*WHAT IS NEEDED:* Copy every line that holds the string "kitchen" from the data below.

(RECORDS FOR THIS TASK Opens)

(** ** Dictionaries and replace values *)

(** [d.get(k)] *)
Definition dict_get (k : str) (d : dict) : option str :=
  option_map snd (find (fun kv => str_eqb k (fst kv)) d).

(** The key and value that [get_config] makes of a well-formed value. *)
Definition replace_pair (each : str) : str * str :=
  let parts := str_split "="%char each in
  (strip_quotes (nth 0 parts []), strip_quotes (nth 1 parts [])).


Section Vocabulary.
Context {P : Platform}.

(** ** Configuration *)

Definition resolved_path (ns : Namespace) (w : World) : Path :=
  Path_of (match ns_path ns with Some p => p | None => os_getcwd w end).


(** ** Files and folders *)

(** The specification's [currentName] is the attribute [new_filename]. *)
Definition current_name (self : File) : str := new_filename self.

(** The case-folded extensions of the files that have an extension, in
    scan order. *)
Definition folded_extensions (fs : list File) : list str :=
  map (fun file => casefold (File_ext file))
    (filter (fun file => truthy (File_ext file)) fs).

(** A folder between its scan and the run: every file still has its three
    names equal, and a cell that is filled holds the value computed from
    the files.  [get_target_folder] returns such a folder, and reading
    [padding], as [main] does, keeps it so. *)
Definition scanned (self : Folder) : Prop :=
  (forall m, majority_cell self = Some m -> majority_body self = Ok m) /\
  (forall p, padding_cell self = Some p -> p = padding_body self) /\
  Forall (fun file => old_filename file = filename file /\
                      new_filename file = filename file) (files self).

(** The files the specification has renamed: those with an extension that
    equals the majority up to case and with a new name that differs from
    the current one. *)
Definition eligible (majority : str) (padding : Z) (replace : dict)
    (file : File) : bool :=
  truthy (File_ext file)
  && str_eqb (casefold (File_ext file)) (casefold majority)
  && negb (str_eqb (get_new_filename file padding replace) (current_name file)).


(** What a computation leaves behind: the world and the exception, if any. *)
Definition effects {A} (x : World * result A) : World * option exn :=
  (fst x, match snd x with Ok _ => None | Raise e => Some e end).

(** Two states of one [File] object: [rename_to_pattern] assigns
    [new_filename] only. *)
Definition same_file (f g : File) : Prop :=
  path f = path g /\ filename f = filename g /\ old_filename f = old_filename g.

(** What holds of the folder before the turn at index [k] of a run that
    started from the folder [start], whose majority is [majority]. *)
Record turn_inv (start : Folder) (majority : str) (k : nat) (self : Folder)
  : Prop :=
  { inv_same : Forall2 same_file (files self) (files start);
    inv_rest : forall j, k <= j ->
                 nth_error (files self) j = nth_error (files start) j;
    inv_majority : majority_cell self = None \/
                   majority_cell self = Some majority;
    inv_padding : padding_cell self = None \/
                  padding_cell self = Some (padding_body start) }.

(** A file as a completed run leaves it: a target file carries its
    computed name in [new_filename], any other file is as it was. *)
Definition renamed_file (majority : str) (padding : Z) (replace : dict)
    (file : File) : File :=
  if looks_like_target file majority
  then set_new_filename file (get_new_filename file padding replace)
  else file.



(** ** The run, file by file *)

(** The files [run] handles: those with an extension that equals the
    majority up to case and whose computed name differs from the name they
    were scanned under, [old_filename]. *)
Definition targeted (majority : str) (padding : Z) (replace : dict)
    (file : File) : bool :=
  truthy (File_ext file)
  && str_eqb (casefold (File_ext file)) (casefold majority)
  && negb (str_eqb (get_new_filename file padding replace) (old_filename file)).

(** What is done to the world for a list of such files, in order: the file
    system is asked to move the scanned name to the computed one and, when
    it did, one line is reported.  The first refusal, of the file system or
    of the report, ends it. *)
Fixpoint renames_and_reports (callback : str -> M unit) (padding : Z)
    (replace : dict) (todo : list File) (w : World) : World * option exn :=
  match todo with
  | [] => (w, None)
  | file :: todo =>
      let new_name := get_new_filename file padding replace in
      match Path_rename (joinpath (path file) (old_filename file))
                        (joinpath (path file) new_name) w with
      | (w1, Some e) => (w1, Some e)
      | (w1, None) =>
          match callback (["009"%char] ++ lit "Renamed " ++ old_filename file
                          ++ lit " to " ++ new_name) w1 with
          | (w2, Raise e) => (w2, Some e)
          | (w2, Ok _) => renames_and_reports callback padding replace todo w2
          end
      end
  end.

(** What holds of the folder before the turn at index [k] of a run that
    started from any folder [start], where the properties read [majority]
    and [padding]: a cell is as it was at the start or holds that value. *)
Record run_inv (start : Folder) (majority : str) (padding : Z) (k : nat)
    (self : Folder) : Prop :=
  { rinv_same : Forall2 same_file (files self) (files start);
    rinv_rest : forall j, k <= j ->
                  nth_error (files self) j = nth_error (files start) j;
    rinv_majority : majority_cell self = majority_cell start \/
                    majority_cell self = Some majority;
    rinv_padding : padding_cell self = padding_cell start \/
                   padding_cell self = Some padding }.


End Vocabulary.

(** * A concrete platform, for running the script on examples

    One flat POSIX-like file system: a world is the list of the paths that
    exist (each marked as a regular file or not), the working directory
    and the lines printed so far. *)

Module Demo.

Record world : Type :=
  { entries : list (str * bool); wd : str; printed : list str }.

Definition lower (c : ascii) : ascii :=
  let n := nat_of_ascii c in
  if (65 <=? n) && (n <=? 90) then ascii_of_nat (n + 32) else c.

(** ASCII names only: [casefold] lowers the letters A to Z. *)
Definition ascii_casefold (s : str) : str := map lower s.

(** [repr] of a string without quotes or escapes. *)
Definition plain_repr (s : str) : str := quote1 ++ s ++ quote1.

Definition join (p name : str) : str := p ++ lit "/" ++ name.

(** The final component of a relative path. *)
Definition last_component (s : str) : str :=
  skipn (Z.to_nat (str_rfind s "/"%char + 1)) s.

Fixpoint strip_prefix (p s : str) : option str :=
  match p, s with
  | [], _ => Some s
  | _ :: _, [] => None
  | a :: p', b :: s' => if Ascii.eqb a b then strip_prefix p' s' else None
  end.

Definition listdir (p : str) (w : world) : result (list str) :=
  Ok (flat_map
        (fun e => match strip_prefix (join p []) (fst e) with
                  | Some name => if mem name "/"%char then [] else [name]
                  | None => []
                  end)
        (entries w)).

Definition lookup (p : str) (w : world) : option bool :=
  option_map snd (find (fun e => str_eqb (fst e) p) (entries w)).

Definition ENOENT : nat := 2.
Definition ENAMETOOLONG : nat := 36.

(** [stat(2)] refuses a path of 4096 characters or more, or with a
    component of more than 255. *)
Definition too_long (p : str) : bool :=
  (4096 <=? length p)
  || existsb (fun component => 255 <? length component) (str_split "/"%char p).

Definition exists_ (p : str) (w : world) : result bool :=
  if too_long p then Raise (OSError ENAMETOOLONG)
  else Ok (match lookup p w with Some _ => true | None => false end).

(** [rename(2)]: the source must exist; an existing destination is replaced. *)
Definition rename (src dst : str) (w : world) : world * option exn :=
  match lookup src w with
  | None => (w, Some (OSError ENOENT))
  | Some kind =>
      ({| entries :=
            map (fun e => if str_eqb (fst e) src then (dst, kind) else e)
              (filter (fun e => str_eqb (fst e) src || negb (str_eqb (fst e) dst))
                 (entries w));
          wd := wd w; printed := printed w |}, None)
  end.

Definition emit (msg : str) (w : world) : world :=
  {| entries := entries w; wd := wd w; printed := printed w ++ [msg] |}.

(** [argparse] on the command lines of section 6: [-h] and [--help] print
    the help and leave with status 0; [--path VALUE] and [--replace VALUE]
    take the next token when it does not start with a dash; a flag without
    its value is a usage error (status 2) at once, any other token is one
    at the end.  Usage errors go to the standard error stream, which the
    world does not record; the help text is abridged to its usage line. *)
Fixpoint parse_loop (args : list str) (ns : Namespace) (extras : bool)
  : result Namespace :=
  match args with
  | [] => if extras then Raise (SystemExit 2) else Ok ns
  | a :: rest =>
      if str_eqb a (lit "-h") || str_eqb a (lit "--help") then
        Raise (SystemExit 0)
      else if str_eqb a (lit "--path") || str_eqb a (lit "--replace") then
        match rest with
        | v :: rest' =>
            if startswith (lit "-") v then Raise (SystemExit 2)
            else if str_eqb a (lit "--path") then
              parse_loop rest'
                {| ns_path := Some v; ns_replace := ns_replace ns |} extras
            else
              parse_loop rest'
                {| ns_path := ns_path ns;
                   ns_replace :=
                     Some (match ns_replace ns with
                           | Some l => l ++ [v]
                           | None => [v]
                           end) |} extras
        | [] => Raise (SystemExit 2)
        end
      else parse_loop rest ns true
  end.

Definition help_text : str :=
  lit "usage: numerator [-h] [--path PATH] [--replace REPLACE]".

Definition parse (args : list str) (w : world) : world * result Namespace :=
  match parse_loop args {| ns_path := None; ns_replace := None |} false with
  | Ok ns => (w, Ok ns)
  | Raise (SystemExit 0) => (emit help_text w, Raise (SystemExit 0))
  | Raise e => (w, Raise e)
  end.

(RECORDS FOR THIS TASK Closes)
(RECORDS FOR THIS TASK Opens)

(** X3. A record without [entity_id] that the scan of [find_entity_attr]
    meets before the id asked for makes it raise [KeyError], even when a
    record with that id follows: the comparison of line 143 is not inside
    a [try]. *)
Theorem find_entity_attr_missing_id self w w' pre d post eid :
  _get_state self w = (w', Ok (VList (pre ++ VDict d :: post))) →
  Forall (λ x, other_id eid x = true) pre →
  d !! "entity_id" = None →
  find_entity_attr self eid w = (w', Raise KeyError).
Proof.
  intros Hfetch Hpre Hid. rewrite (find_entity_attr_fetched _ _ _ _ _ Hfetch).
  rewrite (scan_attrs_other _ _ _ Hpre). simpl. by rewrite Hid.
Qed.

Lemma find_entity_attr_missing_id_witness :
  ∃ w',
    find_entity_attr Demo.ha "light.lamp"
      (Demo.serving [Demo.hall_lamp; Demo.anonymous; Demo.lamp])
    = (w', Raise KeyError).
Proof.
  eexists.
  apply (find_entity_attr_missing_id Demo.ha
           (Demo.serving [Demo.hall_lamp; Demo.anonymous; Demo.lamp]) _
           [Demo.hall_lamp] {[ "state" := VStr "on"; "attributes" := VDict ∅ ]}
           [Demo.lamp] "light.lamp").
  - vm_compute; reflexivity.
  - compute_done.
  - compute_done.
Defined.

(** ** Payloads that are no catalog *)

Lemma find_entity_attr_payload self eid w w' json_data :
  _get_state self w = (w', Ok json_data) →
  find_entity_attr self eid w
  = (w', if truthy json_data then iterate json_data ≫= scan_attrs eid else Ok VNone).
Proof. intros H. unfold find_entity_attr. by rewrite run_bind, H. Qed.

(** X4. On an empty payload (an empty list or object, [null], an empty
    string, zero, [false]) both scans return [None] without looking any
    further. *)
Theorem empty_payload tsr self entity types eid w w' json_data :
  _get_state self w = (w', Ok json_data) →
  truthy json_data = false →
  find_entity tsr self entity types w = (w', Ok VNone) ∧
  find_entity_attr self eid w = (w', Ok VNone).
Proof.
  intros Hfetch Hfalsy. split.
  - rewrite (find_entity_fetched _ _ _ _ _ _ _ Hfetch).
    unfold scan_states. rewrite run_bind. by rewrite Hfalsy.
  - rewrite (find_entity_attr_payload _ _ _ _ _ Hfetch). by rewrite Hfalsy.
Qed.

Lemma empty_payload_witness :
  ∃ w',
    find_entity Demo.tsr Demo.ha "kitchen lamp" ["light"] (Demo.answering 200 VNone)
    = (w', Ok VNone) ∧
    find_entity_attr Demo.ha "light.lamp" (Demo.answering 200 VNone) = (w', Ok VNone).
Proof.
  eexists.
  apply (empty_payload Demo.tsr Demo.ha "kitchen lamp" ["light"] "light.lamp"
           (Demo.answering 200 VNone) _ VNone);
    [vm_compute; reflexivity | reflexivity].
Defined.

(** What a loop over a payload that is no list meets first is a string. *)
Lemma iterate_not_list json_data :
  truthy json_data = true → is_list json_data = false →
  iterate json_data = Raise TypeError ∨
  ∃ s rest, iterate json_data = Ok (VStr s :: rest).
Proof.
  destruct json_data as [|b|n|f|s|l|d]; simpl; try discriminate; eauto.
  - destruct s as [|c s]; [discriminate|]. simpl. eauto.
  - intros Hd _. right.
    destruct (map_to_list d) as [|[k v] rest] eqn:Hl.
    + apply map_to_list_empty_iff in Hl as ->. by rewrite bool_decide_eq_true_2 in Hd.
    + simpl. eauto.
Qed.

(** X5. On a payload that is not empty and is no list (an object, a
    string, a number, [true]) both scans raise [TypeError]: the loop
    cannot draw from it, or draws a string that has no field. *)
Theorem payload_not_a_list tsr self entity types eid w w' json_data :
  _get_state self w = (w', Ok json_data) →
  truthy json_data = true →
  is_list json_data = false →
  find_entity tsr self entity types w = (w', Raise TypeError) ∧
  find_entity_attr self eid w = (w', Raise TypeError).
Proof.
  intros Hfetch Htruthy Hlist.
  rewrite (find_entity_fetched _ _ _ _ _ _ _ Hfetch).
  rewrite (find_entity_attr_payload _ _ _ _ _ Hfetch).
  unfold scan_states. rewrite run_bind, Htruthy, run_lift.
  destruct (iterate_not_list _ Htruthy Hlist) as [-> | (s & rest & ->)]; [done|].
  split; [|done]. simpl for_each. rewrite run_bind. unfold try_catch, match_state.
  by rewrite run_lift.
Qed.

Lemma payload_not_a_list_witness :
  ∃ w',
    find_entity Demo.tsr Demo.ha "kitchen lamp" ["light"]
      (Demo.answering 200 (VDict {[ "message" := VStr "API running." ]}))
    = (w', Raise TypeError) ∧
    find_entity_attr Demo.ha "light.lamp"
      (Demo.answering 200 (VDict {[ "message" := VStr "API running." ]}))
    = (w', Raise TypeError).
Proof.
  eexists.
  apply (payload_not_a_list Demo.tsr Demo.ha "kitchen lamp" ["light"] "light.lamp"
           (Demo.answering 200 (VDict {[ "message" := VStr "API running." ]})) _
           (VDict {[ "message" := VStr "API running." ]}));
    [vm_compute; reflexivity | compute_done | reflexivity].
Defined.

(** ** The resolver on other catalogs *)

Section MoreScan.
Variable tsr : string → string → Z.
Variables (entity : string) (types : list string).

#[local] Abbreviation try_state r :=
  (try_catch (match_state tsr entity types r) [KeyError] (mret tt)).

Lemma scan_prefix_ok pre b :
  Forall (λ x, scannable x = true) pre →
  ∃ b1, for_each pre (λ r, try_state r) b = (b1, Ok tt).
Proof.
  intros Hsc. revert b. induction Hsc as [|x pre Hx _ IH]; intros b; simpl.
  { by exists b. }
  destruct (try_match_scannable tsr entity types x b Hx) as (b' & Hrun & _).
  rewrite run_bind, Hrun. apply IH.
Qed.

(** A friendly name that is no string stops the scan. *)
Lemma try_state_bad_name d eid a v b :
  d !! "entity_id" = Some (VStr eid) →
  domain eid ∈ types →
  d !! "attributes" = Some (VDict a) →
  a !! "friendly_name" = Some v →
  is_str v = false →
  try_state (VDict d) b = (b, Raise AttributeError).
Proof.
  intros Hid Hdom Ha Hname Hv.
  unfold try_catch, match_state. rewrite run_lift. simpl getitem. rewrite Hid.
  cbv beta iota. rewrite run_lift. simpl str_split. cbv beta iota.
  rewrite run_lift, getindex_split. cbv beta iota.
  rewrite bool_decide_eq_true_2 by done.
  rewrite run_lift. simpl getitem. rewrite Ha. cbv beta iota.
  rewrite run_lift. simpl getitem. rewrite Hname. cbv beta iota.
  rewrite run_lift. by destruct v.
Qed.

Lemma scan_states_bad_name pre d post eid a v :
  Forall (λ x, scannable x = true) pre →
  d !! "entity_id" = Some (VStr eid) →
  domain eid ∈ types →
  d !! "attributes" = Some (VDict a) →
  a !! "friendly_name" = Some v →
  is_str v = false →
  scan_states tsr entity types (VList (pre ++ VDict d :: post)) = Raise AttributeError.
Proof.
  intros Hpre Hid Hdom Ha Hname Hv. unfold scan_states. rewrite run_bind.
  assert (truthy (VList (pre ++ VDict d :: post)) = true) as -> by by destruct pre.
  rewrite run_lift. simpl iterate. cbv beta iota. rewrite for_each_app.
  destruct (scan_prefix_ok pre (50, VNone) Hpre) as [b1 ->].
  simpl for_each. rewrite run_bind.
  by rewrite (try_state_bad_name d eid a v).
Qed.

(RECORDS FOR THIS TASK Closes)

*OUTPUT BELOW:*
    find_entity Demo.tsr Demo.ha "kitchen lamp" ["light"] (Demo.answering 200 VNone)
  apply (empty_payload Demo.tsr Demo.ha "kitchen lamp" ["light"] "light.lamp"
    find_entity Demo.tsr Demo.ha "kitchen lamp" ["light"]
  apply (payload_not_a_list Demo.tsr Demo.ha "kitchen lamp" ["light"] "light.lamp"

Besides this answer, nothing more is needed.